Fig. 2: LSM1 modulates the pronucleus-specific localization of HP1β, ATRX, H3.1/3.2, and H3.3.

a Volcano plot showing differentially expressed genes between Ctrl and Lsm1_KD zygotes. Red dots represent upregulated genes in Lsm1_KD zygotes compared with control zygotes, and blue dots represent downregulated genes.

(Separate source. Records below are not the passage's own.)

(** * gopeed-douyin: the resolver plugin [dist/index.js], embedded and verified

    The plugin is one asynchronous pipeline: [resolveRedirect], then
    [parseWithFallback] over the three upstream adapters, then the assembly
    of the result object.  The embedding is shallow:

    - a JavaScript string is the list of its UTF-16 code units;
    - a JavaScript value is a small tagged union (the JSON values plus
      [undefined]);
    - an [async] function is a computation over the trace of observable
      events (console output, timers, fetches, clock reads) that either
      returns a value or throws; the platform (network, clock) is an
      environment that answers from the trace so far. *)

From Stdlib Require Import List ZArith NArith Bool Lia Ascii String.
From Stdlib Require Import DecimalString.
Import ListNotations.

Set Warnings "-register-all".

(** ** Strings *)

Module JsString.

Definition code_unit := N.
Definition jstring := list code_unit.

(** An ASCII literal of the source. *)
Definition lit (s : string) : jstring :=
  map N_of_ascii (list_ascii_of_string s).

Fixpoint eqb (a b : jstring) : bool :=
  match a, b with
  | [], [] => true
  | x :: a', y :: b' => N.eqb x y && eqb a' b'
  | _, _ => false
  end.

(** [String.prototype.startsWith] (position 0). *)
Fixpoint startsWith (s p : jstring) {struct p} : bool :=
  match p, s with
  | [], _ => true
  | y :: p', x :: s' => N.eqb x y && startsWith s' p'
  | _ :: _, [] => false
  end.

(** [String.prototype.includes] (position 0). *)
Fixpoint includes (s p : jstring) : bool :=
  startsWith s p ||
  match s with
  | [] => false
  | _ :: s' => includes s' p
  end.

(** [String.prototype.substring(0, n)]. *)
Definition substring0 (n : nat) (s : jstring) : jstring := firstn n s.

(** Number-to-string of an integer below 1e21 in magnitude: its decimal
    digits, with a leading minus sign if negative. *)
Definition of_Z (z : Z) : jstring :=
  lit (NilZero.string_of_int (Z.to_int z)).

End JsString.
Import JsString.

(** String literals of the source that are not ASCII, as code units. *)
Module Text.
(* '抖音视频' *)
Definition douyin_video : jstring := [25238; 38899; 35270; 39057]%N.
(* '抖音视频_' *)
Definition douyin_video_ : jstring := douyin_video ++ lit "_".
(* '开始解析抖音视频:' *)
Definition start_parsing : jstring :=
  [24320; 22987; 35299; 26512]%N ++ douyin_video ++ lit ":".
(* '最终URL:' *)
Definition final_url : jstring := [26368; 32456]%N ++ lit "URL:".
(* '无法获取视频下载地址' *)
Definition no_download_url : jstring :=
  [26080; 27861; 33719; 21462; 35270; 39057; 19979; 36733; 22320; 22336]%N.
(* '不支持的协议: ' *)
Definition unsupported_protocol : jstring :=
  [19981; 25903; 25345; 30340; 21327; 35758]%N ++ lit ": ".
(* '解析成功:' *)
Definition parse_ok : jstring := [35299; 26512; 25104; 21151]%N ++ lit ":".
(* '解析失败:' *)
Definition parse_failed : jstring := [35299; 26512; 22833; 36133]%N ++ lit ":".
(* '抖音解析失败: ' *)
Definition douyin_parse_failed : jstring :=
  [25238; 38899; 35299; 26512; 22833; 36133]%N ++ lit ": ".
(* '短链接解析失败，使用原URL:' *)
Definition short_link_failed : jstring :=
  [30701; 38142; 25509; 35299; 26512; 22833; 36133; 65292; 20351; 29992;
   21407]%N ++ lit "URL:".
(* '使用解析源成功: ' *)
Definition source_ok : jstring :=
  [20351; 29992; 35299; 26512; 28304; 25104; 21151]%N ++ lit ": ".
(* '解析源 ' *)
Definition source_ : jstring := [35299; 26512; 28304]%N ++ lit " ".
(* ' 失败:' *)
Definition _failed : jstring := lit " " ++ [22833; 36133]%N ++ lit ":".
(* '所有解析源都失败了' *)
Definition all_sources_failed : jstring :=
  [25152; 26377; 35299; 26512; 28304; 37117; 22833; 36133; 20102]%N.
(* '返回数据格式异常', after the adapter's ASCII tag *)
Definition bad_format : jstring :=
  [36820; 22238; 25968; 25454; 26684; 24335; 24322; 24120]%N.
End Text.

(** ** Values *)

(** The values the plugin handles: what [response.json()] can produce, plus
    [undefined].  Numbers are integers: the code only tests a number for
    truthiness and for [=== 200], and formats timestamps and status codes. *)
Inductive value : Type :=
| VUndef
| VNull
| VBool (b : bool)
| VNum (z : Z)
| VStr (s : jstring)
| VArr (items : list value)
| VObj (fields : list (jstring * value)).

(** ToBoolean. *)
Definition truthy (v : value) : bool :=
  match v with
  | VUndef | VNull => false
  | VBool b => b
  | VNum z => negb (Z.eqb z 0)
  | VStr s => match s with [] => false | _ => true end
  | VArr _ | VObj _ => true
  end.

Definition nullish (v : value) : bool :=
  match v with VUndef | VNull => true | _ => false end.

(** [a || b] where [b] has no effect. *)
Definition js_or (a b : value) : value := if truthy a then a else b.

Fixpoint lookup (k : jstring) (fields : list (jstring * value)) : value :=
  match fields with
  | [] => VUndef
  | (k', v) :: rest => if JsString.eqb k k' then v else lookup k rest
  end.

(** [v.k] on a value that is not [undefined] or [null], for the property
    names the plugin reads (none is an index, [length] or a prototype
    member): an own property of an object, [undefined] otherwise.  A parsed
    object has each key once; in a field list that repeats a key the first
    entry is the property. *)
Definition getp (v : value) (k : string) : value :=
  match v with
  | VObj fields => lookup (lit k) fields
  | _ => VUndef
  end.

(** [v?.k] *)
Definition getp_opt (v : value) (k : string) : value :=
  if nullish v then VUndef else getp v k.

(** [v === 200] *)
Definition is_200 (v : value) : bool :=
  match v with VNum z => Z.eqb z 200 | _ => false end.

(** ** Errors, results and the trace *)

(** A thrown value.  Every value the plugin can throw is an error object:
    its own [new Error(...)], a rejection of [fetch] or [response.json()],
    or a [TypeError]/[URIError] of the engine.  The wording of the engine's
    messages differs between engines; nothing below depends on it. *)
Record error : Type := mkError { err_name : jstring; message : jstring }.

Adjusted p-values (two-sided) attained by the Wald test are corrected for multiple testing using the Benjamini and Hochberg method by default (n = 2 biologically independent samples). b GSEA plot showing preferential upregulation of the ncRNA processing pathway and downregulation of the cell cycle processing pathway following Lsm1 KD. c qPCR validation of H3K9me3 modification-related genes and H3 genes in Lsm1_KD zygotes. The statistical data are expressed as mean ± SEM, ns means not significant by two-sided Student’s t test for each comparison, Suv39h2 (p = 0.7478), Hp1β (p = 0.3525), Atrx (p = 0.8270), H3.1/3.2 (p = 0.6474), H3f3a (p = 0.8779), H3f3b (p = 0.5152). Each reaction for qPCR analysis contains 3 biological replicates, with each replicate from 50 zygotes. d Immunostaining for HP1β, ATRX, H3.1/3.2, and H3.3 in representative pronucleus and fluorescence intensity analysis of Ctrl and Lsm1_KD zygotes. Scale bars, 20 µm. Representative images from 3 biological replicates, with each replicate containing at least 5 zygotes. The statistical data are expressed as mean ± SEM, *p < 0.05 and ns means not significant by two-sided Student’s t test for each comparison, HP1β: male p = 0.0340, female p = 0.5630, ATRX: male p = 0.0410, female p = 0.4592, H3.1/3.2: male p = 0.0128, female p = 0.7540 and H3.3: male p = 0.0394, female p = 0.8779. Each treatment contains 3 biological replicates, with each replicate containing at least 5 zygotes.